Hinein ins Ballvergnügen

Jetzt heißt es auf "närrischen" Veranstaltungen ausgiebig tanzen, lachen, feiern - das Leben auskosten. Lesen Sie, warum Sie damit auch Ihrer Gesundheit nützen.

Wer genießen kann, hat es doppelt gut: Denn Lebensfreude erhöht (zumindest statistisch) auch die Lebenserwartung. Das zeigte eine Untersuchung an britischen Senioren. Wie passend, dass der Faschingsdienstag mit seinen Bällen und Partys noch bevorsteht und wir viel Spaß haben wollen (natürlich sollte man eine positive Einstellung aber auch den Rest des Jahres beibehalten).

Für gute Laune sorgt etwa Tanzen. Schlüpfen Sie also in ein schönes Ballkleid, einen Smoking oder ein lustiges Faschingskostüm und los geht's: Der Körper schüttet dabei jede Menge Glückshormone aus, dadurch wird u.a. das Immunsystem gestärkt - wer kann das jetzt nicht brauchen, auch wenn die Hochsaison grippaler Infekte glücklicherweise wieder vorüber ist?
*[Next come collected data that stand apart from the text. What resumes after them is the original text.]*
(** ** Encoding *)

Lemma put_cold_ok H w L : zlen H = 11 → width_ok w → small L → ∀ T R B i, 0 ≤ i → zlen T = ((i + 7) / 8) * w → zlen R = zlen (cold_offsets i (zlen B) L) * w →
  zlen B + zlen (records L) < 2 ^ (8 * w) →
  put_cold (H ++ (T ++ R) ++ B) w i (zlen B) L = Ret (H ++ (T ++ concat (le_put (Z.to_nat w) <$> cold_offsets i (zlen B) L)) ++ B ++ records L).
Proof.
  intros HH Hw Hs. assert (Hw0 : 0 < w) by (destruct Hw; lia). pose proof (width_pow w Hw) as Hpow.
  induction Hs as [|v L Hv _ IH]; intros T R B i Hi HT HR Hb.
  { assert (R = []) as -> by (apply nil_length_inv; cbn [cold_offsets] in HR; unfold zlen in HR; cbn [length] in HR; lia).
    cbn [put_cold cold_offsets fmap list_fmap concat]. change (records []) with (@nil byte). by rewrite !app_nil_r. }
  cbn [put_cold]. rewrite records_cons, zlen_app in Hb. pose proof (record_pos v). pose proof (zlen_nonneg (records L)). pose proof (zlen_nonneg B). pose proof (zlen_nonneg v).
  change coldListStride with 8. change coldListFixed with 11. cbn [cold_offsets] in *. rewrite zlen_app in HR.
  assert (Hrec : appendListUvarint B (zlen v) ++ v = B ++ record v) by (unfold appendListUvarint, record; by rewrite <- app_assoc).
  rewrite listUvarintLen_ok by lia. replace (zlen (put_uvarint (zlen v)) + zlen v) with (zlen (record v)) by (apply zlen_record).
  pose proof (IH T R (B ++ record v) (i + 1)) as IH1. rewrite zlen_app in IH1.
  destruct (Z.eqb_spec (i mod 8) 0) as [E|E].
  - change (zlen [zlen B]) with 1 in HR. pose proof (zlen_nonneg (cold_offsets (i + 1) (zlen B + zlen (record v)) L)).
    destruct (zsplit R w) as (c&R1&->&Hc&HR1); [nia|].
    assert (Ew : within 11 (zlen (H ++ (T ++ c ++ R1) ++ B)) (fun table => putListOffset table w (i / 8) (u32 (zlen B))) (H ++ (T ++ c ++ R1) ++ B) =
        Ret (H ++ (T ++ le_put (Z.to_nat w) (zlen B) ++ R1) ++ B)).
    { apply within_tail; [done| |rewrite !length_app, length_le_put; unfold zlen in Hc; lia]. rewrite u32_id by lia. rewrite <- !app_assoc.
      apply putListOffset_ok; [done|rewrite HT; f_equal; dlia|done|lia]. }
    rewrite Ew. cbn [mbind res_bind].
    replace (appendListUvarint (H ++ (T ++ le_put (Z.to_nat w) (zlen B) ++ R1) ++ B) (zlen v) ++ v)
      with (H ++ ((T ++ le_put (Z.to_nat w) (zlen B)) ++ R1) ++ (B ++ record v)) by (rewrite <- Hrec; unfold appendListUvarint; by rewrite <- !app_assoc).
    pose proof (IH (T ++ le_put (Z.to_nat w) (zlen B)) R1 (B ++ record v) (i + 1)) as IH2. rewrite (zlen_app B) in IH2. rewrite IH2.
    + cbn [app]. rewrite fmap_cons. cbn [concat]. rewrite records_cons, <- !app_assoc. done.
    + lia.
    + rewrite zlen_app, zlen_le_put, HT. replace (i + 1 + 7) with (i + 1 * 8) by lia. rewrite Z.div_add by lia.
      replace ((i + 7) / 8) with (i / 8) by dlia. lia.
    + rewrite zlen_app in HR. lia.
    + lia.
  - cbn [mbind res_bind app]. replace (appendListUvarint (H ++ (T ++ R) ++ B) (zlen v) ++ v) with (H ++ (T ++ R) ++ (B ++ record v))
      by (rewrite <- Hrec; unfold appendListUvarint; by rewrite <- !app_assoc).
    cbn [app] in HR. rewrite zlen_nil in HR. rewrite IH1; [|lia|rewrite HT; f_equal; dlia|lia|lia]. rewrite records_cons. by rewrite <- !app_assoc.
Qed.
Tanzen hält die Gelenke in Schuss
Frönen Sie dem Tanzen ruhig auch weiterhin, die vielen positiven Auswirkungen sind nicht zu unterschätzen, wie bereits etliche Studien beweisen: Italienische Forscher haben herausgefunden, dass es genauso effektiv ist wie das Training in einem Fitnessstudio. Einer amerikanischen Untersuchung zufolge hält es die Gelenke in Schuss. Senioren, die an Arthritis-Beschwerden litten, benötigten nach einer dreimonatigen Tanztherapie um 39 Prozent weniger Schmerzmittel. Herz und Kreislauf stabilisieren sich, der Stoffwechsel arbeitet besser, weiters werden Gedächtnis und Koordination trainiert. Auch der Figur tut dieser vergnügliche Ausdauersport gut.

Gar nicht so schlecht, wenn man bedenkt, was viele außerdem mit Genießen im Fasching verbinden: Krapfen essen. Ist es nicht herrlich, wenn die üppige Füllung beim herzhaften Hineinbeißen herausquillt? Diese Süßigkeit schlägt jedoch bekanntlich mit einigen Kalorien zu Buche in erster Linie hängt das von der Sorte ab: Mit Nougat hat der Krapfen rund 400 Kalorien, mit Marmelade 100 Kalorien weniger. Auch alkoholische Getränke gehören für viele beim Feiern dazu.

So gibt es kein böses Erwachen
Damit man aber nicht als "Faschingsnarr" endet und es am nächsten Tag kein böses Erwachen gibt, raten Experten Folgendes: Vor der Partynacht fettreich essen und Mineralwasser trinken. Das füllt den Magen und beugt dem Mineral- und Flüssigkeitsverlust durch Alkohol vor. Zwischendurch salzige Snacks zu sich zu nehmen bremst ebenfalls den Mineralstoffabbau.

Alkohol am besten nicht mischen. Nach jedem Gläschen Sekt, Wein oder Bier Wasser trinken. Vor dem Schlafengehen erneut zur Wasserflasche greifen, eventuell zusätzlich eine Kopfweh-Tablette schlucken.